Qu’en est-il maintenant des synonymes de CULTURE ?

La disposition du tableau qui suit est inchangée à l’exception d’une colonne supplémentaire intitulée ‘dimension’ qui indique pour chaque lien s’il s’applique à la culture de la terre [T], à la culture intellectuelle personnelle [P] ou à la culture vue au niveau général de la population [G]. Le critère de répartition des trois classes reste le même.
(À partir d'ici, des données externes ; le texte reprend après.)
Lemma logResponse_wp now delay k j p q1 q2 c rq wq : let id := qp_requestorId p in
  (k = 0 \/ k = 1) -> accounts c rq wq -> (on_writes k (fun _ => wq) rq) !! j = Some (q1 ++ p :: q2) ->
  wp (logResponse now (dir_of k) id j (qp_addr p) (entries es p) delay) c (fun _ c' => frame c c' /\
    accounts c' (on_reads k (alter (fun _ => q1 ++ q2) (Z.to_nat j)) rq)
      (on_writes k (alter (fun _ => q1 ++ q2) (Z.to_nat j)) wq)).
Proof using QueuedPacketLaws0 Hes.
  intros id Hk [Hc Ht] Hq. pose proof (zlookup_lt _ _ _ Hq) as Hlt.
  pose proof (co_reads _ _ _ _ Hc) as Hr. pose proof (co_writes _ _ _ _ Hc) as Hw.
  assert (zlen rq = zlen wq) as Hlen by (by rewrite (proj1 Hr), (proj1 Hw)).
  assert (queues_ok k c (on_writes k (fun _ => wq) rq)) as Hv by (by destruct Hk as [-> | ->]).
  pose proof (queues_vol es Hes _ _ _ _ _ Hv Hq) as [Hv0 Hv1]. pose proof (queues_dir _ _ _ _ _ Hv Hq) as Hd.
  pose proof (dir_size _ _ Hd) as Hs. pose proof (proj2 Hv _ _ Hq) as Hall.
  apply Forall_app in Hall as [A1 A2]. inversion A2 as [|? ? (Hdp & Hj & Hid) A2']; subst.
  assert (Forall (fun p => 0 < qp_size p) (q1 ++ q2)) as Hs'.
  { apply Forall_app in Hs as [? S2]. inversion S2; subst. by apply Forall_app. }
  pose proof (vol_nonneg es Hes _ Hs') as Hv2. pose proof (entries_pos es Hes p (proj1 Hdp)) as He.
  pose proof (one_packet_take p q1 q2) as Hone. assert (Hvol := Hone (entries es)). fold (vol es (q1 ++ q2)) in Hvol.
  fold (vol es (q1 ++ p :: q2)) in Hvol.
  unfold logResponse. wp_step. wp_step.
  unfold hasRequestor. rewrite bool_decide_true by done. cbn [negb]. wp_step.
  assert (0 <= lsum (vol es) rq /\ 0 <= lsum (vol es) wq) as [? ?].
  { split; apply lsum_lower_0; intros i r Hr'; [by apply (queues_vol es Hes _ _ _ _ _ Hr Hr')|by apply (queues_vol es Hes _ _ _ _ _ Hw Hr')]. }
  pose proof (co_bound _ _ _ _ Hc).
  eapply (bump_queue_wp k _ _ _ _ rq wq); try done; [lia..|]. wp_step. wp_step.
  destruct (zlookup_is_Some rq (qp_qosValue p)) as [qr Hqr]; [destruct Hk as [-> | ->]; cbn in Hlt; lia|].
  destruct (zlookup_is_Some wq (qp_qosValue p)) as [qw Hqw]; [destruct Hk as [-> | ->]; cbn in Hlt; lia|].
  pose proof (dir_size _ _ (queues_dir _ _ _ _ _ Hr Hqr)) as Sr. pose proof (dir_size _ _ (queues_dir _ _ _ _ _ Hw Hqw)) as Sw.
  pose proof (vol_of_nonneg es Hes id _ Sr). pose proof (vol_of_nonneg es Hes id _ Sw).
  pose proof (vol_of_le es Hes id _ Sr). pose proof (vol_of_le es Hes id _ Sw).
  pose proof (queues_vol es Hes _ _ _ _ _ Hr Hqr) as [_ Lr]. pose proof (queues_vol es Hes _ _ _ _ _ Hw Hqw) as [_ Lw].
  assert (entries es p <= vol_of es id (q1 ++ p :: q2)) as Hep.
  { assert (Hone' := Hone (fun p => if is_of id p then entries es p else 0)). rewrite <- !vol_of_weight in Hone'.
    unfold id in Hone' at 3. rewrite is_of_self in Hone'. pose proof (vol_of_nonneg es Hes id _ Hs'). lia. }
  pose proof (prio_count es c rq wq id _ qr qw Hc Hid Hqr Hqw) as Hn. unfold aread in Hn.
  destruct (prios_of id c !! qp_qosValue p) as [n|] eqn:En; [|done]. apply Ok_inj in Hn.
  assert (entries es p <= n) as Hpn.
  { destruct Hk as [-> | ->]; cbn in Hq; rewrite ?Hqr, ?Hqw in Hq; injection Hq as ->; lia. }
  assert (forall d, prios_of id (upd_queue k (qp_qosValue p) d c) = prios_of id c) as Ep
    by (intros d; unfold upd_queue; by destruct (k =? 0)).
  wp_step. wp_step. rewrite Ep. unfold aread. rewrite En. wp_step.
  destruct (Z.eqb_spec n 0); [lia|]. wp_step. eapply (bump_prio_wp k id _ _ n); [done|lia|].
  destruct (upd_fields k (qp_qosValue p) id (- entries es p) c) as (_ & _ & Er & _).
  eapply wp_mono; [apply take_times_wp|].
  - rewrite (times_same _ _ _ _ Er), Ht. split; [lia|].
    assert (weight_at id (qp_addr p) p = entries es p) as <-.
    { unfold weight_at, id. by rewrite !Z.eqb_refl. }
    pose proof (pending_elem id (qp_addr p) _ _ _ _ _ p q1 q2 Hv Hq eq_refl) as Hpe.
    pose proof (pending_nonneg id (qp_addr p) _ _ _ Hr). pose proof (pending_nonneg id (qp_addr p) _ _ _ Hw).
    destruct Hk as [-> | ->]; unfold on_writes in Hpe; cbn iota beta delta [Z.eqb] in Hpe; lia.
  - intros [] c' Hm. cbn beta in Hm. replace (- entries es p) with (-1 * entries es p) in Hm by lia. split.
    + eapply frame_trans; [apply (frame_upd k (qp_qosValue p) id (-1 * entries es p))|]. by eapply frame_times.
    + eapply (accounts_upd k _ (-1) p (fun _ => q1 ++ q2)); try done; [by apply Forall_app|lia].
Qed.
End Change.
End Account.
Trois observations se dégagent de ce second tableau :

  1. Dans le groupe 0, la proportion de la culture de la terre [T] représente 3 liens sur 7 (exploitation, plantation, végétation), dans le groupe 1 : 1 lien sur 7 (jardinage), et dans le groupe 2 : 4 liens sur 9 (agriculture, amendement, ameublissement, champ). Il n’y a donc pas de changement de perspective pour ce sens, tout au plus la prise en compte d’un vocabulaire plus technique.
  2. La culture personnelle [P] a une place supérieure dans les groupes 0 et 1 : 6 liens sur 14 (éducation, lecture, érudition, finesse, formation, instruction) contre 3 liens pour la dimension générale [G] de la culture (esprit, savoir, science). La dimension générale joue un rôle très supérieur dans le groupe 3 [P] : bagage ≠ [G] : civilisation, connaissance, humanisme, lettres.
  3. En conclusion :
    • On ne constate pas d’évolution notable dans la proportion des liens concernant la culture de la terre. Parmi les liens concernant la culture intellectuelle, ceux de la dimension personnelle dominent dans les groupes 0 et 1 (6 ≠ 3) et ceux de la dimension générale l’emportent dans le groupe 2 (4 ≠ 1).
    • Aujourd’hui, la culture intellectuelle tend donc à être vue dans sa dimension générale ou sociétale (la culture est le produit collectif d’une société et ce qui la rassemble et la distingue, d’où la réticence dominante en France à l’égard du multiculturalisme et le souhait d’intégration culturelle des immigrants) plus que dans sa dimension personnelle (formation, instruction, bagage, etc.). 
    • Au pluriel, les cultures s’illustrent dans les modes de vie différents de chaque société. Pour rendre compte de la diversité des cultures, il reste à introduire dans le DES :
      • le lien {culture – société}, qui associera indirectement culture et nation
      • le vocable mode de vie
      • et le lien {culture – mode de vie}.
    • Moyennant ces aménagements, le test est concluant pour l’évolution de la dimension intellectuelle, du plan individuel au plan collectif. Mais la culture de la terre reste la dimension de base, continuellement présente. Cela permet de conclure que le vocable culture est polysémique depuis des siècles et qu’il n’y a pas lieu de distinguer deux entrées homonymiques culture1 (de la terre) ≠ culture2 (de l’esprit). Reste la culture physique, qui mériterait l’introduction d’un lien {culture – sport} et qui se situe à mi-distance entre la culture de la terre et celle de l’esprit, empruntant à la première l’évocation d’un effort physique, et à la seconde celle d’un entraînement destiné à perfectionner les capacités ou performances d’un individu.